** Opening INFORMATION PROVIDED block **

(** *** Nesting *)

Lemma dict_of_values (p : pyval → bool) kvs :
  forallb (λ kv, p kv.2) kvs = true → forallb (λ kv, p kv.2) (dict_of kvs) = true.
Proof.
  unfold dict_of. assert (H0 : forallb (λ kv : string * pyval, p kv.2) [] = true) by done. revert H0.
  generalize (@nil (string * pyval)) as d. induction kvs as [|[k v] kvs IH]; intros d Hd Hk; [done|].
  cbn [forallb snd] in Hk. apply andb_true_iff in Hk as [Hv Hk]. cbn [foldl fst snd]. apply IH; [|done].
  clear IH Hk. induction d as [|[i w] d IH]; cbn in *; [by rewrite Hv|]. apply andb_true_iff in Hd as [Hw Hd].
  case_bool_decide; cbn; [by rewrite Hv, Hd|]. rewrite Hw. by apply IH.
Qed.

(** What is read fitted into the room. *)
Lemma scan_once_fits fuel room s : scans_value (λ v, fits v room) (scan_once fuel room s).
Proof.
  revert room s. induction fuel as [|fuel IH]; intros room s v rest H; [done|]. cbn [scan_once] in H.
  destruct s as [|c s]; [done|].
  destruct (c ≟ dquote); [|destruct (c ≟ "{"%char); [|destruct (c ≟ "["%char)]].
  - by apply result_bind_ok in H as ([x r] & _ & [= <- _]).
  - destruct (descend room) as [room'|] eqn:Ed; [|done].
    apply result_bind_ok in H as ([kvs r] & Hk & [= <- _]). cbn [fits]. rewrite Ed.
    apply (dict_of_values (λ v, fits v room')).
    eapply scan_block_value; [|exact Hk]. intros t [k u] r' Hm. unfold scan_member in Hm.
    apply result_bind_ok in Hm as ([name s1] & _ & Hm). cbn beta iota in Hm.
    destruct (eat ":"%char _); [|done]. apply result_bind_ok in Hm as ([w r2] & Hw & [= <- <- _]). by apply IH in Hw.
  - destruct (descend room) as [room'|] eqn:Ed; [|done].
    apply result_bind_ok in H as ([l r] & Hl & [= <- _]). cbn [fits]. rewrite Ed.
    eapply scan_block_value; [|exact Hl]. apply IH.
  - destruct (scan_literal (String c s)) as [[u r]|] eqn:E.
    + injection H as -> ->. unfold scan_literal in E. apply find_map_some in E as ([w x] & Hin & E). cbn [fst snd] in E.
      destruct (startswith _ w); [|done]. injection E as -> _. unfold literals in Hin.
      repeat (apply elem_of_cons in Hin as [[= _ ->]|Hin]; [done|]). by apply not_elem_of_nil in Hin.
    + apply (proj2 (scan_number_errors _)) in H. by destruct v.
Qed.

Lemma json_loads_fits room s v : json_loads room s = Ok v → fits v room = true.
Proof.
  unfold json_loads. intros H. apply result_bind_ok in H as ([u r] & Hu & H). destruct (nonempty _); [done|].
  injection H as ->. by apply scan_once_fits in Hu.
Qed.

(** With less room the outcome is the same, or the recursion error. *)
Definition agrees {A} (r r' : result load_error A) : Prop := r' = r ∨ ∃ k, r' = Err (TooDeep k).
Lemma agrees_refl {A} (r : result load_error A) : agrees r r.
Proof. by left. Qed.
Lemma agrees_bind {A B} (r r' : result load_error A) (k k' : A → result load_error B) :
  agrees r r' → (∀ a, agrees (k a) (k' a)) → agrees (r ≫= k) (r' ≫= k').
Proof. intros [->|[j ->]] Hk; [|by right; exists j]. destruct r as [a|e]; [apply Hk|by left]. Qed.
#[local] Hint Resolve agrees_refl agrees_bind : json.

** Closing INFORMATION PROVIDED block **

ASSIGNMENT. Please restate every record above word for word.

YOUR SOLUTION.
(** *** Nesting *)

Lemma dict_of_values (p : pyval → bool) kvs :
  forallb (λ kv, p kv.2) kvs = true → forallb (λ kv, p kv.2) (dict_of kvs) = true.
Proof.
  unfold dict_of. assert (H0 : forallb (λ kv : string * pyval, p kv.2) [] = true) by done. revert H0.
  generalize (@nil (string * pyval)) as d. induction kvs as [|[k v] kvs IH]; intros d Hd Hk; [done|].
  cbn [forallb snd] in Hk. apply andb_true_iff in Hk as [Hv Hk]. cbn [foldl fst snd]. apply IH; [|done].
  clear IH Hk. induction d as [|[i w] d IH]; cbn in *; [by rewrite Hv|]. apply andb_true_iff in Hd as [Hw Hd].
  case_bool_decide; cbn; [by rewrite Hv, Hd|]. rewrite Hw. by apply IH.
Qed.

(** What is read fitted into the room. *)
Lemma scan_once_fits fuel room s : scans_value (λ v, fits v room) (scan_once fuel room s).
Proof.
  revert room s. induction fuel as [|fuel IH]; intros room s v rest H; [done|]. cbn [scan_once] in H.
  destruct s as [|c s]; [done|].
  destruct (c ≟ dquote); [|destruct (c ≟ "{"%char); [|destruct (c ≟ "["%char)]].
  - by apply result_bind_ok in H as ([x r] & _ & [= <- _]).
  - destruct (descend room) as [room'|] eqn:Ed; [|done].
    apply result_bind_ok in H as ([kvs r] & Hk & [= <- _]). cbn [fits]. rewrite Ed.
    apply (dict_of_values (λ v, fits v room')).
    eapply scan_block_value; [|exact Hk]. intros t [k u] r' Hm. unfold scan_member in Hm.
    apply result_bind_ok in Hm as ([name s1] & _ & Hm). cbn beta iota in Hm.
    destruct (eat ":"%char _); [|done]. apply result_bind_ok in Hm as ([w r2] & Hw & [= <- <- _]). by apply IH in Hw.
  - destruct (descend room) as [room'|] eqn:Ed; [|done].
    apply result_bind_ok in H as ([l r] & Hl & [= <- _]). cbn [fits]. rewrite Ed.
    eapply scan_block_value; [|exact Hl]. apply IH.
  - destruct (scan_literal (String c s)) as [[u r]|] eqn:E.
    + injection H as -> ->. unfold scan_literal in E. apply find_map_some in E as ([w x] & Hin & E). cbn [fst snd] in E.
      destruct (startswith _ w); [|done]. injection E as -> _. unfold literals in Hin.
      repeat (apply elem_of_cons in Hin as [[= _ ->]|Hin]; [done|]). by apply not_elem_of_nil in Hin.
    + apply (proj2 (scan_number_errors _)) in H. by destruct v.
Qed.

Lemma json_loads_fits room s v : json_loads room s = Ok v → fits v room = true.
Proof.
  unfold json_loads. intros H. apply result_bind_ok in H as ([u r] & Hu & H). destruct (nonempty _); [done|].
  injection H as ->. by apply scan_once_fits in Hu.
Qed.

(** With less room the outcome is the same, or the recursion error. *)
Definition agrees {A} (r r' : result load_error A) : Prop := r' = r ∨ ∃ k, r' = Err (TooDeep k).
Lemma agrees_refl {A} (r : result load_error A) : agrees r r.
Proof. by left. Qed.
Lemma agrees_bind {A B} (r r' : result load_error A) (k k' : A → result load_error B) :
  agrees r r' → (∀ a, agrees (k a) (k' a)) → agrees (r ≫= k) (r' ≫= k').
Proof. intros [->|[j ->]] Hk; [|by right; exists j]. destruct r as [a|e]; [apply Hk|by left]. Qed.
#[local] Hint Resolve agrees_refl agrees_bind : json.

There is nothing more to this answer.